Quand on parle de « menace interne », la première image qui vient à l’esprit est celle d'un employé malveillant motivé par la rancœur qui subtilise des documents avant de quitter l’entreprise. Pourtant, cette perception est obsolète. La réalité est bien plus alarmante : les menaces internes sont désormais l'œuvre de réseaux criminels organisés et sophistiqués. Ces groupes ne se contentent pas d'exploiter les vulnérabilités des systèmes ; ils manipulent activement les employés et les transforment en complices, parfois malgré eux, de leurs opérations.

Telle est la dure réalité quotidienne des  responsables de la sécurité : les réseaux criminels en constante évolution recrutent des agents, extorquent des employés et déploient des tactiques sophistiquées afin d'infiltrer les organisations depuis l'intérieur.

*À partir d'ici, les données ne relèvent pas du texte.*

(** What a pin holds open on top of [fds]: its directory [i], its leaf [j]. *)
Definition holding (fds : gmap Z Z) (p : cng_pin) (w : world) (P Q : Z -> Prop) : Prop :=
  exists F, ((p_own p = false /\ F = fds) \/
             (p_own p = true /\ opened fds (p_dfd p) (World [] F []) P /\ fd_ok (p_dfd p))) /\
    ((p_leaf p = -1 /\ w_fds w = F) \/ (opened F (p_leaf p) w Q /\ fd_ok (p_leaf p))).

Lemma unpin_spec fds p w P Q : ok w -> holding fds p w P Q -> exists w',
  cng_unpin p w = (tt, w') /\ ok w' /\ w_log w' = w_log w /\ w_fds w' = fds.
Proof.
  intros Hw (F & HF & HL). unfold cng_unpin, mthen.
  assert (H1 : exists w1, (if 0 <=? p_leaf p then sys_close (p_leaf p) else ret tt) w = (tt, w1) /\
                 ok w1 /\ w_log w1 = w_log w /\ w_fds w1 = F).
  { destruct HL as [[-> Hf]|[[[? _]|(j & Hj & Hn & Hf & _)] H0]]; [|flia|].
    - exists w. by split_and!.
    - rewrite (proj2 (Z.leb_le _ _)) by flia. unfold sys_close. eexists. split; [done|].
      split_and!; [done|done|]. cbn [w_fds]. rewrite Hf, delete_insert_eq. by apply delete_id. }
  destruct H1 as (w1 & -> & Hw1 & L1 & F1).
  destruct HF as [[-> ->]|(-> & [[? _]|(i & Hi & Hn & Hf & _)] & H0)]; [|flia|].
  - exists w1. by split_and!.
  - rewrite (proj2 (Z.leb_le _ _)) by flia. cbn [andb]. unfold sys_close. eexists. split; [done|].
    split_and!; [done|done|]. cbn [w_fds] in *. rewrite F1, Hf, delete_insert_eq. by apply delete_id.
Qed.

(** *** Names *)

(** The host path of something in the view, with a slash after it if [want]. *)
Definition inside_path (want : bool) (path : cstr) : Prop :=
  exists dir c, path = dir ++ SLASH :: c ++ (if want then [SLASH] else []) /\
    normal_comp c /\ inside_dir dir /\ under_proc path = false /\ dev_node_itself G path = false.

Lemma normal_last c : normal_comp c -> exists x r, reverse c = x :: r /\ is_slash x = false.
Proof.
  intros (Hne & _ & _ & Hs). destruct (reverse c) as [|x r] eqn:E.
  { apply (f_equal length) in E. rewrite length_reverse in E. by destruct c. }
  exists x, r. split; [done|]. eapply Forall_forall in Hs.
  - apply negb_true_iff in Hs. exact Hs.
  - apply elem_of_reverse. rewrite E. left.
Qed.

Lemma strip_normal s c (want : bool) : normal_comp c ->
  strip_slashes (s ++ c ++ (if want then [SLASH] else [])) = s ++ c.
Proof.
  intros Hc. destruct (normal_last c Hc) as (x & r & Er & Hx). unfold strip_slashes.
  rewrite !reverse_app, Er.
  assert (E : drop_while is_slash ((reverse (if want then [SLASH] else []) ++ x :: r) ++ reverse s)
              = (x :: r) ++ reverse s).
  { destruct want; cbn [reverse rev_append app drop_while]; [change (is_slash SLASH) with true; cbv iota|];
      by rewrite Hx. }
  rewrite E, <-Er, reverse_app, !reverse_involutive. done.
Qed.

Lemma last_comp dir c : slash_free c ->
  reverse (take_while not_slash (reverse (dir ++ SLASH :: c))) = c.
Proof.
  intros Hc. rewrite reverse_app, reverse_cons, <-app_assoc, take_while_app by (by apply Forall_reverse).
  cbn [app take_while]. rewrite not_slash_SLASH, app_nil_r. apply reverse_involutive.
Qed.

Lemma inside_nonempty dir : inside_dir dir -> (2 <= length dir)%nat /\ char_is dir 0 SLASH = true.
Proof.
  intros (pc & cs' & -> & Hn & Hp & _). destruct pc as [|c pc]; [done|].
  cbn [app] in *. apply Forall_cons in Hn as [(Hc & _) _].
  change (render (c :: pc ++ cs')) with (SLASH :: c ++ render (pc ++ cs')).
  split; [|done]. destruct c; [done|]. simpl. lia.
Qed.

Lemma split_inside want path : inside_path want path -> pinnable path /\
  exists dir c, split_path path = Some (c ++ (if want then [SLASH] else []), dir, want) /\
    inside_dir dir /\ normal_comp c.
Proof.
  intros (dir & c & -> & Hc & Hd & Hu & Hv). destruct (inside_nonempty dir Hd) as [Hl Hs].
  set (path := dir ++ _) in *. set (sl := if want then [SLASH] else []) in *.
  assert (Hb : strip_slashes path = dir ++ SLASH :: c).
  { pose proof (strip_normal (dir ++ [SLASH]) c want Hc) as H. fold sl in H.
    rewrite <-!app_assoc in H. exact H. }
  assert (Hp : length path = (length (dir ++ SLASH :: c) + length sl)%nat).
  { unfold path. rewrite !length_app. simpl. rewrite length_app. lia. }
  assert (E : split_path path = Some (c ++ sl, dir, want)).
  { unfold split_path. rewrite Hb. pose proof Hc as (Hne & _ & _ & Hsf).
    destruct (dir ++ SLASH :: c) as [|x y] eqn:Ed; [by destruct dir|]. rewrite <-Ed, last_comp by done.
    assert (Hw : negb (length (dir ++ SLASH :: c) =? length path)%nat = want).
    { rewrite Hp, Ed. unfold sl. destruct want; cbn [length].
      - apply negb_true_iff, Nat.eqb_neq. lia.
      - apply negb_false_iff, Nat.eqb_eq. lia. }
    rewrite Hw. fold sl. f_equal. f_equal. f_equal.
    rewrite (length_app dir), length_cons.
    replace (length dir + S (length c) - length c)%nat with (S (length dir)) by lia.
    rewrite (proj2 (Nat.ltb_lt _ _)) by lia. rewrite Nat.sub_succ, Nat.sub_0_r.
    unfold path. by rewrite take_app_length. }
  split; [|by exists dir, c].
  split_and!; [|rewrite Hp, length_app; simpl; lia|done|done|by rewrite E].
  unfold char_is, path in *. apply bool_decide_eq_true in Hs. apply bool_decide_eq_true.
  rewrite lookup_app_l by lia. done.
Qed.
End Props.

Les nouvelles menaces internes

De nos jours, les hackers ciblent les employés et manipulent les accès internes. Les autorités américaines ont récemment révélé que des informaticiens nord-coréens se sont fait passer pour des sous-traitants en télétravail pour infiltrer des centaines d'entreprises technologiques américaines, dont celles du Fortune 500. Utilisant des identités volées, de fausses accréditations et des photos de profil générées par IA, ces agents ont infiltré des entreprises pour financer les programmes d'armement de la Corée du Nord à hauteur de millions de dollars. D'après les chercheurs du Google Threat Intelligence Group (GTIG), cette escroquerie, initiée il y a plusieurs années, prend de l'ampleur à l'échelle mondiale et cible désormais des pays comme l'Allemagne, le Portugal et le Royaume-Uni.

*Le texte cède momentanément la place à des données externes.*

(* ===== verification/Dac.v ===== *)
(** * Fake root's bypass of file modes, lent (src/src/monitor/pin.c, dispatch.c)

    A call the host refuses to a fake root is made again with the owner bits it
    lacked lent to the inodes on its way, one at a time, and given back
    afterwards.  The files and the descriptors are those of Pin.v; a change of a
    mode stays, in every tree to come.  The call itself (dispatch_1) and the
    translation of its names are arguments.  Of the lock under which lends take
    turns there is the descriptor, opened and closed; waiting for it, and the
    signal mask, are not modelled. *)

From Stdlib Require Import ZArith Ascii String Lia.
From S2P Require Import Prelude Path PathCanon PathFacts Unistd Fmt ProcStat Resolve L2sName Pin.
From stdpp Require Import base numbers strings gmap list.

Open Scope Z_scope.
Open Scope pin_scope.

Definition DAC_ENTRY := 192.    (* 0300 *)
Definition DAC_LENDS : nat := 16.
Definition R_OWN := 256.        (* 0400 *)
Definition W_OWN := 128.        (* 0200 *)
Definition X_OWN := 64.         (* 0100 *)

Record cng_dac_need := DacNeed { n_parent : Z; n_parent_new : Z; n_leaf : Z; n_leaf_dir : bool }.

Definition no_need : cng_dac_need := DacNeed 0 0 0 false.

Section Dac.
Context (G : genv) (view : option cng_fs) (K : kern).

(** The mode and the missing bits of what [fd] holds, if it is ours to lend. *)
Definition dac_short (fd want : Z) (dir_only : bool) : M (option (Z * Z)) :=
  if want =? 0 then ret None
  else
    s <- sys_fstat fd ;;
    ret (match s with
         | None => None
         | Some (m, uid) =>
             let t := Z.land m S_IFMT in
             if negb (t =? S_IFDIR) && (dir_only || negb (t =? S_IFREG)) then None
             else if negb (uid =? k_uid K) then None
             else
               let l := Z.land (Z.land want (Z.lnot m)) 448 in   (* 0700 *)
               if l =? 0 then None else Some (Z.land m 4095, l)
         end).

(** A descriptor, its mode and the bits it lacks. *)
Abbreviation found := (option (Z * Z * Z)).

Definition at_last (r : cstr) : bool := forallb is_slash r.

Definition none_short (cur : Z) : M found := sys_close cur ;;; ret None.

Fixpoint dac_walk (fuel : nat) (need : cng_dac_need) (cur : Z) (rest : cstr) : M found :=
  match fuel with
  | O => none_short cur
  | S fuel =>
      match skip_slashes rest with
      | [] =>
          s <- dac_short cur (n_leaf need) (n_leaf_dir need) ;;
          match s with
          | Some (m, l) => ret (Some (cur, m, l))
          | None => none_short cur
          end
      | r =>
          let comp := take_while not_slash r in
          let rest := drop_while not_slash r in
          let last := at_last rest in
          if (256 <=? length comp)%nat then none_short cur
          else
            nx <- open_path K cur comp (negb last) true ;;
            if nx =? - EACCES then
              s <- dac_short cur X_OWN true ;;
              match s with
              | Some (m, l) => ret (Some (cur, m, l))
              | None => none_short cur
              end
            else if negb last then
              if nx <? 0 then none_short cur
              else sys_close cur ;;; dac_walk fuel need nx rest
            else if (nx <? 0) && negb (nx =? - ENOENT) then none_short cur
            else
              s <- dac_short cur (if nx <? 0 then n_parent_new need else n_parent need) true ;;
              match s with
              | Some (m, l) => (if 0 <=? nx then sys_close nx else ret tt) ;;; ret (Some (cur, m, l))
              | None =>
                  if 0 <=? nx then
                    s <- dac_short nx (n_leaf need) (n_leaf_dir need) ;;
                    match s with
                    | Some (m, l) => sys_close cur ;;; ret (Some (nx, m, l))
                    | None => sys_close nx ;;; none_short cur
                    end
                  else none_short cur
              end
      end
  end.

(** fcntl F_DUPFD_CLOEXEC. *)
Definition dup_fd (fd : Z) : M Z :=
  t <- tick ;;
  i <- fd_inode fd ;;
  match i with
  | Some i => new_fd K t i
  | None => ret (- EBADF)
  end.

Definition cng_pin_dac_find (dirfd : Z) (host : cstr) (need : cng_dac_need) : M found :=
  if char_is host 0 SLASH then
    if under_proc host then ret None
    else
      let pfx := prefix_of G view host CNG_PATH_MAX in
      cur <- open_path K AT_FDCWD (if (length pfx =? 0)%nat then [SLASH] else pfx) true false ;;
      if cur <? 0 then ret None else dac_walk (S (length host)) need cur (drop (length pfx) host)
  else if dirfd <? 0 then ret None
  else
    cur <- dup_fd dirfd ;;
    if cur <? 0 then ret None else dac_walk (S (length host)) need cur host.

(** fchmodat through a descriptor's link. *)
Definition set_perm (i m : Z) (t : tree) : tree :=
  alter (fun n => Inode m (i_uid n) (i_body n)) i t.

Definition chmod_fd (fd m : Z) : M Z := fun w =>
  let pl := place_of (w_fds w) AT_FDCWD (fd_link fd 32) false in
  let '(r, w) := call_at K (OpChmod m) pl w in
  (r, match pl with
      | AtInode i => if r =? 0 then World (set_perm i m <$> w_trees w) (w_fds w) (w_log w) else w
      | _ => w
      end).

Definition cng_pin_dac_lend (fd lent : Z) : M Z :=
  r <- chmod_fd fd lent ;;
  (if r =? 0 then ret tt else sys_close fd) ;;; ret r.

Definition cng_pin_dac_restore (fd orig lent : Z) : M unit :=
  m <- fd_mode fd ;;
  (if Z.land m 4095 =? lent then chmod_fd fd orig ;;; ret tt else ret tt) ;;;
  sys_close fd.

(** *** The names of a call *)

(** A name: the descriptor it is against, which argument points at it, whether
    its last component is followed, and what it needs. *)
Record dac_arg := DacArg { v_dirfd : Z; v_path : nat; v_deref : bool; v_need : cng_dac_need }.

Definition entry_need : cng_dac_need := DacNeed DAC_ENTRY DAC_ENTRY 0 false.
Definition bit (a m : Z) : bool := negb (Z.land a m =? 0).

(** [a]: the arguments; [how]: the flags of openat2's struct, where it can be
    read; [l2s]: cng_g_l2s. *)
Definition dac_args (l2s : bool) (nr : Z) (a : nat -> Z) (how : option Z) : list dac_arg :=
  let one d p f := [DacArg d p f no_need] in
  let isin l := existsb (Z.eqb nr) l in
  if isin [__NR_openat; __NR_openat2] then
    match (if nr =? __NR_openat2 then how else Some (a 2%nat)) with
    | None => []
    | Some fl =>
        let deref := negb (bit fl O_NOFOLLOW) && negb (Z.land fl 192 =? 192) in  (* O_CREAT|O_EXCL *)
        let need :=
          if Z.land fl 4210688 =? 4210688                    (* O_TMPFILE *)
          then DacNeed 0 0 DAC_ENTRY true
          else if negb (bit fl 2097152) then                 (* O_PATH *)
            let acc := Z.land fl 3 in
            let leaf := if acc =? 0 then R_OWN else if acc =? 1 then W_OWN else 384 in
            DacNeed 0 (if bit fl O_CREAT then DAC_ENTRY else 0)
                    (if bit fl 512 then Z.lor leaf W_OWN else leaf) false   (* O_TRUNC *)
          else no_need in
        [DacArg (a 0%nat) 1 deref need]
    end
  else if isin [__NR_mkdirat; __NR_mknodat; __NR_unlinkat] then [DacArg (a 0%nat) 1 false entry_need]
  else if isin [__NR_symlinkat] then [DacArg (a 1%nat) 2 false entry_need]
  else if isin [__NR_renameat; __NR_renameat2] then
    [DacArg (a 0%nat) 1 false (DacNeed DAC_ENTRY DAC_ENTRY W_OWN true);
     DacArg (a 2%nat) 3 false
       (if (nr =? __NR_renameat2) && bit (u32 (a 4%nat)) 2          (* RENAME_EXCHANGE *)
        then DacNeed DAC_ENTRY DAC_ENTRY W_OWN true else entry_need)]
  else if isin [__NR_linkat] then
    [DacArg (a 0%nat) 1 (bit (s32 (a 4%nat)) 1024)                   (* AT_SYMLINK_FOLLOW *)
            (if l2s then DacNeed DAC_ENTRY 0 0 false else no_need);
     DacArg (a 2%nat) 3 false entry_need]
  else if isin [__NR_truncate] then [DacArg AT_FDCWD 0 true (DacNeed 0 0 W_OWN false)]
  else if isin [__NR_chdir; __NR_chroot] then [DacArg AT_FDCWD 0 true (DacNeed 0 0 X_OWN true)]
  else if isin [__NR_newfstatat; __NR_faccessat2; __NR_fchmodat2; __NR_utimensat] then
    one (a 0%nat) 1%nat (negb (bit (s32 (a 3%nat)) AT_SYMLINK_NOFOLLOW))
  else if isin [__NR_statx; __NR_setxattrat; __NR_getxattrat; __NR_listxattrat; __NR_removexattrat] then
    one (a 0%nat) 1%nat (negb (bit (s32 (a 2%nat)) AT_SYMLINK_NOFOLLOW))
  else if isin [__NR_fchownat; __NR_file_getattr; __NR_file_setattr] then
    one (a 0%nat) 1%nat (negb (bit (s32 (a 4%nat)) AT_SYMLINK_NOFOLLOW))
  else if isin [__NR_faccessat; __NR_fchmodat] then one (a 0%nat) 1%nat true
  else if isin [__NR_readlinkat] then one (a 0%nat) 1%nat false
  else if isin [__NR_name_to_handle_at] then one (a 0%nat) 1%nat (bit (s32 (a 4%nat)) 1024)
  else if isin [__NR_inotify_add_watch] then one AT_FDCWD 1%nat (negb (bit (u32 (a 2%nat)) 33554432)) (* IN_DONT_FOLLOW *)
  else if isin [__NR_statfs; __NR_getxattr; __NR_listxattr; __NR_setxattr; __NR_removexattr] then
    one AT_FDCWD 0%nat true
  else if isin [__NR_lgetxattr; __NR_llistxattr; __NR_lsetxattr; __NR_lremovexattr] then
    one AT_FDCWD 0%nat false
  else [].

Definition dac_faked (nr : Z) : bool :=
  existsb (Z.eqb nr) [__NR_fchmodat; __NR_fchmodat2; __NR_fchownat; __NR_fchown; __NR_fchmod; __NR_utimensat].

(** *** The bypass *)

(** The host path of a name, [None] where it has none; the name an argument
    points at; and the call made again. *)
Context (xlate : Z -> cstr -> bool -> option cstr) (path : nat -> option cstr) (redo : M Z).

Fixpoint dac_next (vs : list dac_arg) : M found :=
  match vs with
  | [] => ret None
  | v :: vs =>
      match path (v_path v) with
      | None | Some [] => dac_next vs
      | Some s =>
          match xlate (v_dirfd v) s (v_deref v) with
          | None => dac_next vs
          | Some p =>
              f <- cng_pin_dac_find (s32 (v_dirfd v)) p (v_need v) ;;
              match f with
              | None => dac_next vs
              | Some x => ret (Some x)
              end
          end
      end
  end.

(** The inodes lent, the last first. *)
Fixpoint lend_loop (n : nat) (vs : list dac_arg) (led : list (Z * Z * Z)) (r : Z)
    : M (list (Z * Z * Z) * Z) :=
  match n with
  | O => ret (led, r)
  | S n =>
      f <- dac_next vs ;;
      match f with
      | None => ret (led, r)
      | Some (fd, mode, lack) =>
          let lent := Z.lor mode lack in
          e <- cng_pin_dac_lend fd lent ;;
          if negb (e =? 0) then ret (led, r)
          else
            r <- redo ;;
            let led := (fd, mode, lent) :: led in
            if negb (r =? - EACCES) then ret (led, r) else lend_loop n vs led r
      end
  end.

Fixpoint restore_all (led : list (Z * Z * Z)) : M unit :=
  match led with
  | [] => ret tt
  | (fd, orig, lent) :: led => cng_pin_dac_restore fd orig lent ;;; restore_all led
  end.

(** [copied]: the names could be copied from the guest; [rootfs]: the root the
    lock is taken on. *)
Definition dac_bypass (l2s : bool) (nr : Z) (a : nat -> Z) (how : option Z) (copied : bool)
    (rootfs : cstr) : M Z :=
  let vs := dac_args l2s nr a how in
  r <- (if (length vs =? 0)%nat || negb copied then ret (- EACCES)
        else
          lk <- (if (length rootfs <? CNG_PATH_MAX)%nat
                 then open_path K AT_FDCWD (if (length rootfs =? 0)%nat then [SLASH] else rootfs) true false
                 else ret (-1)) ;;
          x <- lend_loop DAC_LENDS vs [] (- EACCES) ;;
          let '(led, r) := x in
          restore_all led ;;;
          (if 0 <=? lk then sys_close lk else ret tt) ;;; ret r) ;;
  ret (if (r =? - EACCES) && dac_faked nr then 0 else r).

Definition cng_dispatch (fake_root : bool) (l2s : bool) (nr : Z) (a : nat -> Z) (how : option Z)
    (copied : bool) (rootfs : cstr) : M Z :=
  r <- redo ;;
  if (r =? - EACCES) && fake_root then dac_bypass l2s nr a how copied rootfs else ret r.
End Dac.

Les employés sont aussi directement ciblés par les groupes de ransomwares. Des chercheurs ont observé que des gangs tels que LockBit, et plus récemment DoNex, ont tenté de corrompre des employés pour qu'ils installent des logiciels malveillants sur leurs réseaux d’entreprise. Ces propositions sont souvent diffusées via des messages anonymes, des notifications directes lors d'attaques par ransomware, ou encore sur des forums du Dark Web. Elles visent spécifiquement les employés en difficulté financière ou ceux ayant des privilèges élevés au sein de l'entreprise.


D'autres attaquants ont recours à la manipulation psychologique pour compromettre des individus à l'intérieur de l'entreprise sans qu’ils en soient pleinement conscients. Lors de l'intrusion de 2023 chez MGM Resorts, des membres du groupe Scattered Spider se sont fait passer pour des techniciens informatiques et ont eu recours à l'ingénierie sociale pour convaincre un employé de réinitialiser ses identifiants et ainsi déployer à son insu un logiciel malveillant. En imitant les procédures d'un véritable service d'assistance, les hackers ont contourné les contrôles techniques et pris pied dans l'environnement.

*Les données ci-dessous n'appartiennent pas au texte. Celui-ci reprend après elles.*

(** The poll entry of a live peer, and a round in which it is reported readable. *)
Lemma round_serves s from i p k : tab_ok s -> (from <= BROKER_POLL_IPC)%nat -> live s i p -> k_open s !! np_fd p = Some k ->
  exists j, snd (cng_nl_poll_add s from BROKER_POLL_MAX) !! j = Some (np_fd p) /\
    forall evs, evs !! j = Some CNG_POLLIN ->
    exists k', k_open (round s from evs) !! np_fd p = Some k' /\
      k_queue k' = drop 32 (k_queue k) /\ k_taken k' = k_taken k ++ take 32 (k_queue k).
Proof.
  intros Hok Hf Hl Hk. unfold round. destruct (cng_nl_poll_add _ _ _) as [s' fds] eqn:E.
  destruct (poll_add_spec s from s' fds Hok Hf E) as (Hok' & Hg & Ho & _ & H4 & H5 & H6).
  destruct (H5 i p Hl) as (j & Hj & Hpj). exists j. split; [done|]. intros evs Hev.
  apply (poll_ready_at _ s' 0 i p k j Hok'); [by unfold live; rewrite Hg|by rewrite Ho| |done|].
  - apply lookup_zip_with_Some. by eexists _, _.
  - intros j' Hj' Hne. rewrite length_zip_with in Hj'. rewrite Nat.add_0_l, <-Hpj.
    destruct (lookup_lt_is_Some_2 fds j') as [fd Hfd]; [lia|]. destruct (H4 j' fd Hfd) as (i' & _ & _ & _ & Hi').
    split; [by rewrite Hi'|]. apply lookup_lt_Some in Hj. destruct (decide (j' < j)%nat); [apply H6; lia|].
    intros Heq. symmetry in Heq. revert Heq. apply H6. lia.
Qed.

Ces incidents illustrent une tendance de plus en plus marquée :  les acteurs malveillants ciblent les personnes qui disposent des accès nécessaires à l'intérieur de l'entreprise.

 

Les méthodes de recrutement 

Les réseaux criminels utilisent diverses tactiques pour cibler les initiés : 
  • Incitations financières : En ces temps d'incertitude économique et de stagnation des salaires, la tentation d'un gain conséquent en échange d'un simple clic est forte.
  • Chantage et coercition : Les données personnelles dérobées servent de moyen de pression pour contraindre les employés à céder aux exigences formulées.
  • Outils d'anonymat : Le Dark Web, combiné aux applications de messagerie chiffrées, offre un canal de communication sécurisé pour les recruteurs et les initiés, leur permettant d'échanger sans risque de détection.
  • Manipulation émotionnelle : L'ingénierie sociale va au-delà du simple fait d'amener les utilisateurs à cliquer sur des liens de phishing ; elle exploite également les faiblesses psychologiques pour forger des liens avec de potentiels complices.
À la différence des campagnes de phishing classiques, ces attaques se distinguent par leur personnalisation, leur persistance et leur professionnalisme croissant. Leur origine, souvent des plateformes numériques d'apparence légitime telles que LinkedIn, les sites de freelances ou les portails d'offres d'emploi, les rend particulièrement difficiles à détecter.

Même les organisations dotées de politiques de sécurité robustes peuvent être surprises. Le contrôle des employés à l'embauche, bien que nécessaire, est insuffisant. Les motivations des individus évoluent avec le temps. De plus, les outils de détection traditionnels des comportements à risque échouent souvent à identifier les actions lentes et calculées qui caractérisent les collaborations entre initiés et le crime organisé.    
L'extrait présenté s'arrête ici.